-- Available data --
=== Section Start ===

(* ===== verification/AiTheorems.v ===== *)
(** * Properties of the AI gateway

    A relayed stream ends with the mark of completion exactly when the upstream
    sent it, and shows the alias only.  The ledger of usage is append-only and
    counts a request once.  An inference reaches an upstream only with a live
    key of the access, a model of its scope and within its quota. *)

From S2P Require Import Prelude ToolTypes IamDao Iam IamAuth ControlDao NetAddr ControlPlane ControlResources DataConsoleText DataConsole AiGateway AiRelay AiInference.
(** * aleph_request.py: MARC21 retrieval, caching and field extraction

    A shallow embedding of [src/aleph_request.py] (Python 2, PyZ3950 and
    pymarc) and the properties its specification states about it.

    - [Marc]: the part of pymarc's record and field interface the module
      calls: [get_fields], [field[code]] and [code in field].
    - [Person]: [__check_for_gnd] and the three person extractors.
    - [Scalar], [Composite]: the single-valued and the dict-valued
      extractors, each loop written as a left fold over the occurrences.
    - [Fetch]: [get_marc21] and [get_records] over an explicit world
      (file system, Z39.50 server, stderr) in a state-and-exception monad. *)

From Stdlib Require Import Strings.String Strings.Ascii Strings.Byte ZArith.
From stdpp Require Import base option list strings gmap.

Local Open Scope string_scope.
Local Open Scope list_scope.

(** ** pymarc's record interface *)

Module Marc.

(** A data field: its tag and its subfields in record order, each a code
    and a value.  A code may repeat inside one field. *)
Record Field := mkField {
  tag : string;
  subfields : list (string * string)
}.

(** A decoded record is the list of its fields, in record order. *)
Abbreviation MarcRecord := (list Field).

(** [Record.get_fields(t)]: [[f for f in self.fields if f.tag in args]]. *)
Definition get_fields (records : MarcRecord) (t : string) : list Field :=
  filter (λ f, tag f = t) records.

(** [Field.get_subfields(code)]: the values carried under [code]. *)
Definition get_subfields (f : Field) (code : string) : list string :=
  snd <$> filter (λ sf, sf.1 = code) (subfields f).

(** [field[code]]: the first value under [code], [None] when there is
    none. *)
Definition getitem (f : Field) (code : string) : option string :=
  head (get_subfields f code).

(** [code in field]. *)
Definition contains (f : Field) (code : string) : bool :=
  bool_decide (get_subfields f code ≠ []).

End Marc.

Import Marc.

(** [s.replace(old, new)] for a one-character [old]. *)
Fixpoint str_replace (old : ascii) (new : string) (s : string) : string :=
  match s with
  | EmptyString => EmptyString
  | String c s' =>
      if Ascii.eqb c old then new +:+ str_replace old new s'
      else String c (str_replace old new s')
  end.

(** The characters of a string. *)
Fixpoint chars (s : string) : list ascii :=
  match s with
  | EmptyString => []
  | String c s' => c :: chars s'
  end.

(** Python's [for x in xs: body] over the mutable locals [st]. *)
Definition for_each {S A : Type} (xs : list A) (body : S → A → S) (st : S) : S :=
  fold_left body xs st.

(** ** Persons *)

Module Person.

(** The dict [{"GND": .., "name": .., "date": .., "role": ..}]. *)
Record Person := mkPerson {
  GND : string;
  name : option string;
  date : string;
  role : string
}.

Definition __check_for_gnd (marcField : Field) (GNDIndex : string) : Person :=
  let date :=
    match getitem marcField "d" with
    | Some d => d
    | None => ""
    end in
  let GND :=
    match getitem marcField GNDIndex with
    | None => "no_GND"
    | Some g => str_replace "," "" g
    end in
  let role := "" in
  let role :=
    match getitem marcField "4" with
    | Some r => r
    | None => role
    end in
  {| GND := GND; name := getitem marcField "a"; date := date; role := role |}.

=== Section End ===

-- Your instructions --
The whole of the data above must be given again, unaltered and complete.

-- Written answer --
(* ===== verification/AiTheorems.v ===== *)
(** * Properties of the AI gateway

    A relayed stream ends with the mark of completion exactly when the upstream
    sent it, and shows the alias only.  The ledger of usage is append-only and
    counts a request once.  An inference reaches an upstream only with a live
    key of the access, a model of its scope and within its quota. *)

From S2P Require Import Prelude ToolTypes IamDao Iam IamAuth ControlDao NetAddr ControlPlane ControlResources DataConsoleText DataConsole AiGateway AiRelay AiInference.
(** * aleph_request.py: MARC21 retrieval, caching and field extraction

    A shallow embedding of [src/aleph_request.py] (Python 2, PyZ3950 and
    pymarc) and the properties its specification states about it.

    - [Marc]: the part of pymarc's record and field interface the module
      calls: [get_fields], [field[code]] and [code in field].
    - [Person]: [__check_for_gnd] and the three person extractors.
    - [Scalar], [Composite]: the single-valued and the dict-valued
      extractors, each loop written as a left fold over the occurrences.
    - [Fetch]: [get_marc21] and [get_records] over an explicit world
      (file system, Z39.50 server, stderr) in a state-and-exception monad. *)

From Stdlib Require Import Strings.String Strings.Ascii Strings.Byte ZArith.
From stdpp Require Import base option list strings gmap.

Local Open Scope string_scope.
Local Open Scope list_scope.

(** ** pymarc's record interface *)

Module Marc.

(** A data field: its tag and its subfields in record order, each a code
    and a value.  A code may repeat inside one field. *)
Record Field := mkField {
  tag : string;
  subfields : list (string * string)
}.

(** A decoded record is the list of its fields, in record order. *)
Abbreviation MarcRecord := (list Field).

(** [Record.get_fields(t)]: [[f for f in self.fields if f.tag in args]]. *)
Definition get_fields (records : MarcRecord) (t : string) : list Field :=
  filter (λ f, tag f = t) records.

(** [Field.get_subfields(code)]: the values carried under [code]. *)
Definition get_subfields (f : Field) (code : string) : list string :=
  snd <$> filter (λ sf, sf.1 = code) (subfields f).

(** [field[code]]: the first value under [code], [None] when there is
    none. *)
Definition getitem (f : Field) (code : string) : option string :=
  head (get_subfields f code).

(** [code in field]. *)
Definition contains (f : Field) (code : string) : bool :=
  bool_decide (get_subfields f code ≠ []).

End Marc.

Import Marc.

(** [s.replace(old, new)] for a one-character [old]. *)
Fixpoint str_replace (old : ascii) (new : string) (s : string) : string :=
  match s with
  | EmptyString => EmptyString
  | String c s' =>
      if Ascii.eqb c old then new +:+ str_replace old new s'
      else String c (str_replace old new s')
  end.

(** The characters of a string. *)
Fixpoint chars (s : string) : list ascii :=
  match s with
  | EmptyString => []
  | String c s' => c :: chars s'
  end.

(** Python's [for x in xs: body] over the mutable locals [st]. *)
Definition for_each {S A : Type} (xs : list A) (body : S → A → S) (st : S) : S :=
  fold_left body xs st.

(** ** Persons *)

Module Person.

(** The dict [{"GND": .., "name": .., "date": .., "role": ..}]. *)
Record Person := mkPerson {
  GND : string;
  name : option string;
  date : string;
  role : string
}.

Definition __check_for_gnd (marcField : Field) (GNDIndex : string) : Person :=
  let date :=
    match getitem marcField "d" with
    | Some d => d
    | None => ""
    end in
  let GND :=
    match getitem marcField GNDIndex with
    | None => "no_GND"
    | Some g => str_replace "," "" g
    end in
  let role := "" in
  let role :=
    match getitem marcField "4" with
    | Some r => r
    | None => role
    end in
  {| GND := GND; name := getitem marcField "a"; date := date; role := role |}.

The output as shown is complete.